## Required action
With nothing omitted, transcribe the entries exactly as written.

Start of Provided records

(** X9: when the supervisor query fails and no write to the service log is
    taken, [GET /pm2] sends no response: the error of the write leaves
    [getPM2Processes], and the catch block of the handler calls [log]
    before it would answer 500. *)
Theorem list_needs_the_log_when_query_fails write_error w e :
  log_refused write_error ->
  query_failure w e ->
  exists x w',
    Faulty.get_list write_error w = (Throw x, w')
    /\ (exists data, write_error logFile data = Some x).
Proof.
  intros R Q.
  destruct (faulty_log_refused write_error
              (lit "Error getting PM2 processes: " ++ e)
              (asked (lit "pm2 jlist") w) R) as (x1 & w1 & L1 & _).
  assert (Faulty.getPM2Processes write_error w = (Throw x1, w1)) as E1.
  { unfold Faulty.getPM2Processes.
    eapply try_catch_throw; [exact (query_failure_thrown w e Q)|].
    now apply bind_throw. }
  destruct (faulty_log_refused write_error
              (lit "Error listing PM2 processes: " ++ x1) w1 R)
    as (x2 & w2 & E2 & _ & H2).
  exists x2, w2. split; [|eauto].
  unfold Faulty.get_list.
  apply (try_catch_throw _ _ w x1 w1).
  - now apply bind_throw.
  - now apply bind_throw.
Qed.

Lemma list_needs_the_log_when_query_fails_witness :
  exists x w',
    Faulty.get_list log_read_only (world_with down_supervisor []) = (Throw x, w').
Proof.
  destruct (list_needs_the_log_when_query_fails log_read_only
              (world_with down_supervisor []) (lit "Command failed: pm2 jlist"))
    as (x & w' & E & _).
  - intros data. vm_compute. eauto.
  - reflexivity.
  - eauto.
Defined.

(** X10: when the supervisor query of getPM2Processes fails, the failure is
    printed on the console and handed to [log].  When the write of that
    line to the service log is taken, getPM2Processes returns the empty
    array and the line is in the service log.  When that write is
    refused, its error leaves getPM2Processes. *)
Theorem query_failure_and_log_write write_error w e :
  query_failure w e ->
  let line := log_line w (lit "Error getting PM2 processes: " ++ e) in
  (write_error logFile (line ++ [NL]) = None ->
   exists w',
     Faulty.getPM2Processes write_error w = (Ok (VArr []), w')
     /\ logged (asked (lit "pm2 jlist") w) w'
     /\ (exists extra, console w' = console w ++ line :: extra)
     /\ (exists f before,
           fs w' !! logFile = Some f /\ content f = before ++ line ++ [NL]))
  /\ (forall x,
        write_error logFile (line ++ [NL]) = Some x ->
        exists w',
          Faulty.getPM2Processes write_error w = (Throw x, w')
          /\ logged (asked (lit "pm2 jlist") w) w'
          /\ (exists extra, console w' = console w ++ line :: extra)).
Proof.
  intros Q line.
  pose proof (query_failure_thrown w e Q) as B.
  destruct (faulty_log_spec write_error
              (lit "Error getting PM2 processes: " ++ e)
              (asked (lit "pm2 jlist") w)) as (w1 & L1 & C1 & H).
  change (log_line (asked (lit "pm2 jlist") w) _) with line in *.
  change (console (asked (lit "pm2 jlist") w)) with (console w) in *.
  split.
  - intros Hw. rewrite Hw in H. destruct H as (w' & E & L & C & F).
    exists w'. split; [|split; [exact L|split; [now rewrite C|exact F]]].
    unfold Faulty.getPM2Processes.
    eapply try_catch_throw; [exact B|].
    now rewrite (bind_ok _ _ _ tt w' E).
  - intros x Hw. rewrite Hw in H.
    exists w1. split; [|split; [exact L1|exact C1]].
    unfold Faulty.getPM2Processes.
    eapply try_catch_throw; [exact B|].
    now apply bind_throw.
Qed.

End of Provided records

## Task response
(** X9: when the supervisor query fails and no write to the service log is
    taken, [GET /pm2] sends no response: the error of the write leaves
    [getPM2Processes], and the catch block of the handler calls [log]
    before it would answer 500. *)
Theorem list_needs_the_log_when_query_fails write_error w e :
  log_refused write_error ->
  query_failure w e ->
  exists x w',
    Faulty.get_list write_error w = (Throw x, w')
    /\ (exists data, write_error logFile data = Some x).
Proof.
  intros R Q.
  destruct (faulty_log_refused write_error
              (lit "Error getting PM2 processes: " ++ e)
              (asked (lit "pm2 jlist") w) R) as (x1 & w1 & L1 & _).
  assert (Faulty.getPM2Processes write_error w = (Throw x1, w1)) as E1.
  { unfold Faulty.getPM2Processes.
    eapply try_catch_throw; [exact (query_failure_thrown w e Q)|].
    now apply bind_throw. }
  destruct (faulty_log_refused write_error
              (lit "Error listing PM2 processes: " ++ x1) w1 R)
    as (x2 & w2 & E2 & _ & H2).
  exists x2, w2. split; [|eauto].
  unfold Faulty.get_list.
  apply (try_catch_throw _ _ w x1 w1).
  - now apply bind_throw.
  - now apply bind_throw.
Qed.

Lemma list_needs_the_log_when_query_fails_witness :
  exists x w',
    Faulty.get_list log_read_only (world_with down_supervisor []) = (Throw x, w').
Proof.
  destruct (list_needs_the_log_when_query_fails log_read_only
              (world_with down_supervisor []) (lit "Command failed: pm2 jlist"))
    as (x & w' & E & _).
  - intros data. vm_compute. eauto.
  - reflexivity.
  - eauto.
Defined.

(** X10: when the supervisor query of getPM2Processes fails, the failure is
    printed on the console and handed to [log].  When the write of that
    line to the service log is taken, getPM2Processes returns the empty
    array and the line is in the service log.  When that write is
    refused, its error leaves getPM2Processes. *)
Theorem query_failure_and_log_write write_error w e :
  query_failure w e ->
  let line := log_line w (lit "Error getting PM2 processes: " ++ e) in
  (write_error logFile (line ++ [NL]) = None ->
   exists w',
     Faulty.getPM2Processes write_error w = (Ok (VArr []), w')
     /\ logged (asked (lit "pm2 jlist") w) w'
     /\ (exists extra, console w' = console w ++ line :: extra)
     /\ (exists f before,
           fs w' !! logFile = Some f /\ content f = before ++ line ++ [NL]))
  /\ (forall x,
        write_error logFile (line ++ [NL]) = Some x ->
        exists w',
          Faulty.getPM2Processes write_error w = (Throw x, w')
          /\ logged (asked (lit "pm2 jlist") w) w'
          /\ (exists extra, console w' = console w ++ line :: extra)).
Proof.
  intros Q line.
  pose proof (query_failure_thrown w e Q) as B.
  destruct (faulty_log_spec write_error
              (lit "Error getting PM2 processes: " ++ e)
              (asked (lit "pm2 jlist") w)) as (w1 & L1 & C1 & H).
  change (log_line (asked (lit "pm2 jlist") w) _) with line in *.
  change (console (asked (lit "pm2 jlist") w)) with (console w) in *.
  split.
  - intros Hw. rewrite Hw in H. destruct H as (w' & E & L & C & F).
    exists w'. split; [|split; [exact L|split; [now rewrite C|exact F]]].
    unfold Faulty.getPM2Processes.
    eapply try_catch_throw; [exact B|].
    now rewrite (bind_ok _ _ _ tt w' E).
  - intros x Hw. rewrite Hw in H.
    exists w1. split; [|split; [exact L1|exact C1]].
    unfold Faulty.getPM2Processes.
    eapply try_catch_throw; [exact B|].
    now apply bind_throw.
Qed.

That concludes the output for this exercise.